(** The action on the sample backend: a form without a status is answered
    with 400 and no call, a valid form for a known pointer is redirected. *)
Lemma action_contract_witness :
  (@updatePaymentPointerSchema Samples.sampleCollaborators
     (fromEntries (formData Samples.rejectedForm)) = Err "status" /\
   run Samples.sampleBackend (@action Samples.sampleCollaborators Samples.rejectedForm)
       Samples.pointers =
     (Returned (JsonResponse (json
        {| errors := {| fieldErrors := {[ "status" := ["Required"] ]};
                        errorMessage := [] |} |} 400 "")),
      Samples.pointers, [])) /\
  (@updatePaymentPointerSchema Samples.sampleCollaborators
     (fromEntries (formData Samples.acceptedForm)) = Ok (fromEntries (formData Samples.acceptedForm)) /\
   exists r,
     outcomeOf Samples.sampleBackend (@action Samples.sampleCollaborators Samples.acceptedForm)
       Samples.pointers = Returned (Redirected r)).
Proof.
  split.
  - assert (@updatePaymentPointerSchema Samples.sampleCollaborators
              (fromEntries (formData Samples.rejectedForm)) = Err "status") as Hrej
      by reflexivity.
    split; [exact Hrej|].
    exact (proj1 (@action_contract Samples.sampleCollaborators _
                    Samples.sampleBackend Samples.pointers Samples.rejectedForm)
             "status" Hrej).
  - assert (@updatePaymentPointerSchema Samples.sampleCollaborators
              (fromEntries (formData Samples.acceptedForm))
            = Ok (fromEntries (formData Samples.acceptedForm))) as Hacc by reflexivity.
    assert (fst (Samples.sampleBackend _
                   (@updatePaymentPointer Samples.sampleCollaborators
                      (fromEntries (formData Samples.acceptedForm)))
                   Samples.pointers)
            = Some {| success := true; message := None |}) as Hupd by reflexivity.
    split; [exact Hacc|].
    exact (proj2 (proj2 (proj2 (@action_contract Samples.sampleCollaborators _
                                  Samples.sampleBackend Samples.pointers
                                  Samples.acceptedForm)))
             (fromEntries (formData Samples.acceptedForm))
             {| success := true; message := None |} Hacc Hupd eq_refl).
Defined.

End RouteFacts.


(* ===================================================================== *)
(** ** Properties of the quote arithmetic *)
(* ===================================================================== *)

Module QuoteFacts.
Import DataModel QuoteEngine.

(** What an accepted quote is made of. *)
Lemma Quote_inv (slippage : Rate) (src dst : Asset) (target : Target)
    (low high : Rate) (c1 c2 : Z) (q : Quotation) :
  Quote slippage src dst target low high c1 c2 = Ok q ->
  quotedType q = type target /\
  quotedMinExchangeRate q = applySlippage slippage low /\
  match type target with
  | FixedSend =>
      value (sendAmount q) = amount target /\
      value (receiveAmount q) = receiveFor (amount target) (applySlippage slippage low)
  | FixedDelivery =>
      value (receiveAmount q) = amount target /\
      value (sendAmount q) = sendFor (amount target) (applySlippage slippage low)
  end.
Proof.
  unfold Quote.
  destruct (Z.min c1 c2 <? 1); [discriminate|].
  destruct (rate_ltb high low); [discriminate|].
  destruct (numerator low <=? 0); [discriminate|].
  destruct (type target).
  - destruct (receiveFor (amount target) (applySlippage slippage low) =? 0);
      [discriminate|].
    intros [= <-]. cbn. auto.
  - destruct (sendFor (amount target) (applySlippage slippage low) =? 0);
      [discriminate|].
    intros [= <-]. cbn. auto.
Qed.

(** The guaranteed rate is the probed low rate less the slippage share. *)
Lemma applySlippage_value (slippage low : Rate) :
  (rateQ (applySlippage slippage low) == rateQ low * (1 - rateQ slippage))%Q.
Proof.
  unfold rateQ, applySlippage, Qeq, Qminus, Qplus, Qopp, Qmult. cbn.
  rewrite !Pos2Z.inj_mul. ring.
Qed.

(** C6: for every quote the engine produces, the guaranteed rate is the
    probed low rate reduced by the slippage share; for a FixedSend target
    the receive amount is the floor of send amount times that rate, so
    never above the exact product; for a FixedDelivery target the send
    amount is the ceiling of delivery amount over that rate, so never below
    the exact quotient.  On the document's example (send 10000, probed low
    0.90, high 0.92, slippage 1%, any packet ceiling of at least one unit)
    the engine quotes the rate 0.891 and the receive amount 8910. *)
Theorem quote_rounding (slippage : Rate) (src dst : Asset) (target : Target)
    (low high : Rate) (c1 c2 : Z) (q : Quotation)
    (Hquote : Quote slippage src dst target low high c1 c2 = Ok q) :
  (rateQ (quotedMinExchangeRate q) == rateQ low * (1 - rateQ slippage))%Q /\
  match type target with
  | FixedSend =>
      value (sendAmount q) = amount target /\
      value (receiveAmount q) =
        Qfloor (inject_Z (value (sendAmount q)) * rateQ (quotedMinExchangeRate q)) /\
      (inject_Z (value (receiveAmount q)) <=
         inject_Z (value (sendAmount q)) * rateQ (quotedMinExchangeRate q))%Q /\
      (inject_Z (value (sendAmount q)) * rateQ (quotedMinExchangeRate q) <
         inject_Z (value (receiveAmount q) + 1))%Q
  | FixedDelivery =>
      value (receiveAmount q) = amount target /\
      value (sendAmount q) =
        Qceiling (inject_Z (value (receiveAmount q)) / rateQ (quotedMinExchangeRate q)) /\
      (inject_Z (value (receiveAmount q)) / rateQ (quotedMinExchangeRate q) <=
         inject_Z (value (sendAmount q)))%Q /\
      (inject_Z (value (sendAmount q) - 1) <
         inject_Z (value (receiveAmount q)) / rateQ (quotedMinExchangeRate q))%Q
  end /\
  (forall k1 k2 : Z, 1 <= k1 -> 1 <= k2 ->
     exists q0,
       Quote (mkRate 1 100) Samples.usd Samples.eur (mkTarget FixedSend 10000)
             (mkRate 90 100) (mkRate 92 100) k1 k2 = Ok q0 /\
       (rateQ (quotedMinExchangeRate q0) == 891 # 1000)%Q /\
       receiveAmount q0 = {| value := 8910; assetCode := "EUR"; assetScale := 2 |}).
Proof.
  destruct (Quote_inv _ _ _ _ _ _ _ _ _ Hquote) as (_ & Hrate & Hamounts).
  split; [rewrite Hrate; apply applySlippage_value|].
  split.
  - rewrite Hrate. destruct (type target); destruct Hamounts as [Hgiven Hcomputed];
      rewrite Hgiven, Hcomputed.
    + unfold receiveFor. repeat split.
      * apply Qfloor_le.
      * apply Qlt_floor.
    + unfold sendFor. repeat split.
      * apply Qle_ceiling.
      * apply Qceiling_lt.
  - intros k1 k2 H1 H2. unfold Quote.
    destruct (Z.min k1 k2 <? 1) eqn:Hmin; [apply Z.ltb_lt in Hmin; lia|].
    eexists. split; [reflexivity|]. split; reflexivity.
Qed.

Problem statement: In the data above, find each line where the string "success" appears, then copy it.

Solution to the problem:
            = Some {| success := true; message := None |}) as Hupd by reflexivity.
             {| success := true; message := None |} Hacc Hupd eq_refl).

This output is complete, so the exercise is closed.